A bill introduced Thursday by House Democrats would prohibit forced arbitration clauses in health insurance contracts that prevent customers from suing over denied claims.
These clauses require patients go to a private arbiter to settle disputes with their insurance companies, but Democrats argue that practice is unfair.
"Right now, health insurance giants are using mandatory arbitration to escape accountability when they cheat patients and deny them coverage of the care the law requires," Rep. Katie Porter (D-Calif.), the bill's sponsor, said in a statement.
The bill, which has four Democratic cosponsors, would prohibit the inclusion of mandatory pre-dispute arbitration clauses and clauses limiting class action lawsuits in health insurance contracts.

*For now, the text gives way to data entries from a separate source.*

(** Of an immediate with a sign at bit [k] and pieces from bit [m] to there. *)
Lemma signed_immediate s k low m : 0 ≤ k ≤ 20 → 0 ≤ m ≤ k → - 1 ≤ s < 1 → 0 ≤ low < 2 ^ k → low mod 2 ^ m = 0 →
  let imm := s32 (Z.lor (u64 (s64 (Z.shiftl s k))) low) in - 2 ^ k ≤ imm < 2 ^ k ∧ imm mod 2 ^ m = 0.
Proof.
  intros Hk Hm Hs Hlow Hmod imm. assert (2 ^ k ≤ 2 ^ 20) by (apply Z.pow_le_mono_r; lia).
  assert (0 < 2 ^ m) by (apply Z.pow_pos_nonneg; lia).
  assert (2 ^ k = 2 ^ (k - m) * 2 ^ m) as Hp by (rewrite <-Z.pow_add_r by lia; f_equal; lia).
  assert (imm = s * 2 ^ k + low) as -> by (apply sign_extend; nia).
  split; [nia|]. rewrite Hp, Z.mul_assoc, Z.add_comm, Z.mod_add by lia. done.
Qed.
Local Ltac multiple :=
  lazymatch goal with
  | |- Z.lor _ _ mod _ = 0 => apply lor_mod; [lia | multiple ..]
  | |- (?v * 2 ^ ?k) mod 2 ^ 1 = 0 =>
      replace (v * 2 ^ k) with (v * 2 ^ (k - 1) * 2 ^ 1) by (simpl; lia); apply Z.mod_mul; lia
  end.

Lemma operand_cimmj_range : - 2 ^ 11 ≤ operand_cimmj inst < 2 ^ 11 ∧ operand_cimmj inst mod 2 ^ 1 = 0.
Proof.
  unfold operand_cimmj. pieces. ranges. apply signed_immediate; [lia | lia | simpl in *; lia | bounded | multiple].
Qed.
Lemma operand_cimmb_range : - 2 ^ 8 ≤ operand_cimmb inst < 2 ^ 8 ∧ operand_cimmb inst mod 2 ^ 1 = 0.
Proof.
  unfold operand_cimmb. pieces. ranges. apply signed_immediate; [lia | lia | simpl in *; lia | bounded | multiple].
Qed.
Lemma operand_cimm16sp_range : - 2 ^ 9 ≤ operand_cimm16sp inst < 2 ^ 9 ∧ operand_cimm16sp inst mod 2 ^ 1 = 0.
Proof.
  unfold operand_cimm16sp. pieces. ranges. apply signed_immediate; [lia | lia | simpl in *; lia | bounded | multiple].
Qed.
End immediates.

(** ** An assembler, for reference

    The word of an instruction from its operands, by the formats of the architecture
    manual: fields from the least significant.  A shift amount has seven bits, the two upper
    ones in funct7; of the encodings in RV32, which reserves them, they are zero. *)

Definition word_fields (codec : rv_codec) (o f3 f7 : Z) (d : rv_decode) : list (Z * Z) :=
  let imm := d_imm d in
  match codec with
  | rv_codec_u => [(7, o); (5, d_rd d); (20, slice 12 20 imm)]
  | rv_codec_uj =>
      [(7, o); (5, d_rd d); (8, slice 12 8 imm); (1, slice 11 1 imm); (10, slice 1 10 imm); (1, slice 20 1 imm)]
  | rv_codec_i | rv_codec_i_csr => [(7, o); (5, d_rd d); (3, f3); (5, d_rs1 d); (12, slice 0 12 imm)]
  | rv_codec_i_sh7 => [(7, o); (5, d_rd d); (3, f3); (5, d_rs1 d); (7, slice 0 7 imm); (5, f7 / 4)]
  | rv_codec_s => [(7, o); (5, slice 0 5 imm); (3, f3); (5, d_rs1 d); (5, d_rs2 d); (7, slice 5 7 imm)]
  | rv_codec_sb =>
      [(7, o); (1, slice 11 1 imm); (4, slice 1 4 imm); (3, f3); (5, d_rs1 d); (5, d_rs2 d);
       (6, slice 5 6 imm); (1, slice 12 1 imm)]
  | rv_codec_r => [(7, o); (5, d_rd d); (3, f3); (5, d_rs1 d); (5, d_rs2 d); (7, f7)]
  | rv_codec_r_f => [(7, o); (5, 0); (3, f3); (5, 0); (4, d_succ d); (4, d_pred d); (4, 0)]
  | _ => [(7, o); (5, 0); (3, f3); (5, 0); (12, f7)]
  end.

Definition codec_of (op : rv_op) : rv_codec :=
  match nth_z opcode_data (rv_op_val op) with Some e => od_codec e | None => rv_codec_illegal end.

(** The fixed fields of an encoding as arguments of the format. *)
Definition encoding_fields (e : encoding) : Z * Z * Z :=
  match e with
  | enc_opcode o => (o, 0, 0) | enc_funct3 o f3 => (o, f3, 0)
  | enc_funct7 o f3 f7 | enc_funct7_rd o f3 f7 _ => (o, f3, f7) | enc_whole o f12 => (o, 0, f12)
  end.
Definition encoded_fields (op : rv_op) (e : encoding) (d : rv_decode) : list (Z * Z) :=
  let '(o, f3, f7) := encoding_fields e in word_fields (codec_of op) o f3 f7 d.

(** [sfence.vma], which fixes rd, has no format of its own. *)
Definition assembled_as (op : rv_op) : option encoding :=
  match rv32_encoding op with Some (enc_funct7_rd _ _ _ _) => None | e => e end.
Definition assemble (op : rv_op) (d : rv_decode) : option Z :=
  e ← assembled_as op; Some (pack (encoded_fields op e d)).

(** The immediates a format can hold. *)
Definition encodable (codec : rv_codec) (imm : Z) : bool :=
  match codec with
  | rv_codec_u => imm mod 2 ^ 12 =? 0
  | rv_codec_uj => (imm mod 2 =? 0) && (- 2 ^ 20 <=? imm) && (imm <? 2 ^ 20)
  | rv_codec_sb => (imm mod 2 =? 0) && (- 2 ^ 12 <=? imm) && (imm <? 2 ^ 12)
  | rv_codec_i | rv_codec_s => (- 2 ^ 11 <=? imm) && (imm <? 2 ^ 11)
  | rv_codec_i_csr => (0 <=? imm) && (imm <? 2 ^ 12)
  | rv_codec_i_sh7 => (0 <=? imm) && (imm <? 2 ^ 7)
  | _ => true
  end.
(* ===== verification/Exec.v ===== *)
(** * Exact effects of the hart's member functions

    Equations that turn the handlers of [Model] into updates of the state: one per
    primitive, then the trap sequence, the interrupt sequence and the exit protocol.
    The properties of [Isa], [Traps] and [Sim] are proved with them. *)

From S2P Require Export Model Safety.
From S2P Require RegFile.

(** ** State updates *)

Section updates.
Context `{CommonLib}.
Implicit Types (s : model).

Definition put_gpr (i v : Z) s : model :=
  with_regf (RegFile.upd (regf s) i v)
    (with_state (with_gpr_staged
       (gpr_staged (cur_state s) ++ [mk_gpr_change i (RegFile.reg (regf s) i) v]) (cur_state s)) s).
Definition put_csr (a v : Z) s : model :=
  with_csrf (csr_upd (csrf s) a v)
    (with_state (with_csr_staged
       (csr_staged (cur_state s) ++ [mk_csr_change a (csr_at (csrf s) a) v]) (cur_state s)) s).
(** [goto v]: the next program counter becomes [v]. *)
Definition goto (v : Z) s : model :=
  with_state (with_pc (pc_set v (pc (cur_state s))) (cur_state s)) s.
(** [jump]: the next program counter becomes the current one. *)
Definition jump s : model := with_state (with_pc (pc_update (pc (cur_state s))) (cur_state s)) s.

Definition cur_pc s : Z := pc_get (pc (cur_state s)).
Definition gpr s (i : Z) : Z := RegFile.reg (regf s) i.
Definition csrv s (a : Z) : Z := csr_at (csrf s) a.
(** The number of user-level trap register [c] of the current mode. *)
Definition mcsr s (c : csr) : Z := priv_csr c (mode s).
End updates.

Section effects.
Context `{CommonLaws}.
Implicit Types (s : model).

Porter cited a report from Public Citizen, a consumer rights group, that claims a growing use of binding, pre-dispute arbitration clauses.
The report argues that insurance companies use the clauses to "immunize" themselves from lawsuits over consumer fraud, denials of treatment in managed care and "unfair" claims settlement practices.
"This important legislation protects patients from being forced to sign away their rights in the fine print of a contract when they should have the right to seek judicial relief if an insurer illegally denies coverage, refuses to provide required notice and appeal rights, fails to provide required premium rebates, or otherwise acts in bad faith," said Rep. Lloyd Doggett (D-Texas.), chair of the House Ways and Means Health Subcommittee.
Arbitration is typically cheaper than litigation and can take less time. But opponents say forced arbitration gives companies an unfair advantage over consumers and workers.